Adma Smith tells us that you can have a market in any good that is perceived to have value, and the way you know it has value is that other people are willing to trade things of value for it. People are willing to pay to see movies, to own records, to own books. These things clearly therfeore have a value. Apart from vinyl collectors, no one who is a muso loser is going to tell you they attach the value to the actual physical CD they just bought, they value the music itself. What they are paying for is the enjoyment of the creative labour.

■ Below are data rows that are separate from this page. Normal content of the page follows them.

(** The edge of a declaration, or the group its shadow is noted for. *)
Definition record_declaration (it : Item) (key : CoordKey) (n : nat) (w : Walk) : Walk :=
  match shadow it with
  | None =>
    let w := set_graph (Graph.add_edge (graph w) (item_parent it) n (edge it)).1 w in
    set_declared (<[item_parent it := default [] (declared_by w !! item_parent it) ++ [key]]> (declared_by w)) w
  | Some origin => push_shadow (group_of w (shadow_group origin)) key w
  end.

(** The candidates join their group, which may be new. *)
Definition enter_group (it : Item) (key : CoordKey) (cs : list Cand) (w : Walk) : result Failure Walk :=
  match selected w !! key with
  | Some s =>
    match join_group it cs s with
    | None => Ok w
    | Some (s, settled) =>
      let w := set_selected (<[key := s]> (selected w)) w in
      after_joining key settled (record_declaration it key (node s) w)
    end
  | None =>
    if bool_decide (is_Some (shadow it)) then Ok w
    else
      match last cs with
      | None => Ok w
      | Some c =>
        let n := Graph.node_count (graph w) in
        let w := add_node (new_node (coord c) (effective_scope (dependency (item c)))) w in
        let w := set_selected (<[key := new_selected n cs]> (selected w)) w in
        after_joining key None (record_declaration it key n w)
      end
  end.

(** The candidates of a declaration that is not cut: a shadow may be a candidate, a step
    of a walk, or nothing. *)
Definition place_candidates (it : Item) (key target : CoordKey) (cs : list Cand) (w : Walk)
    : result Failure Walk :=
  let role := match shadow it with Some origin => shadow_role w origin key target | None => RoleCandidate end in
  match role, last cs with
  | RoleDrop, _ => Ok w
  | RoleWalk, Some highest =>
    if decide (is_Some (resolved_project highest))
    then queue_children highest (Graph.root (graph w)) 0 (shadow it) w
    else Ok (set_loads (cs :: walk_loads w) w)
  | RoleCandidate, Some highest =>
    let w :=
      if (1 <? length cs) && bool_decide (resolved_project highest = None)
      then set_unscanned (unscanned w ++ [(key, highest)]) w else w in
    enter_group it key cs w
  | _, None => Ok w
  end.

Copyright law protects ideas people from having their creativity and their labour outright thieved by the likes of Temu and Shein. This is the public good that IP law exists to protect. If you have a great idea, you should have the first (only) dibs on bringing it to the market, because you did the work to bring it into existence.
 
>virgin vs chad template reskinned with "incomprehensible whoajacks"
>billions must
>saved the thumbnail instead of the full image

rw xitter negro.webp

to answer OP's question, copyright should be like 5 - 10 years and you shouldn't be able to sell it or give it to someone if you die
 
People spend their irreplaceable time to create things. Plus even with say a book there are production costs. Not just pen and paper or their computer, to write a book you gotta do research and that costs more time + money. They should be able to benefit from their expenditure of time and money to create something and not have other people make money off their effort without compensating them
 
then what would be the incentive for people to continue making products?

First mover's advantage
"I made this thing, I'm the only one WITH this thing so for a limited time the only way to get this thing will be through me so I'm able to create the most CONVENIENT way to consume this thing so people will default to me."

But realistically a patronage economy which is how content creators make their money now anyhow.
"We like the thing you made so some of us with means will support you in the hopes you'll make something good in the same vein in the future."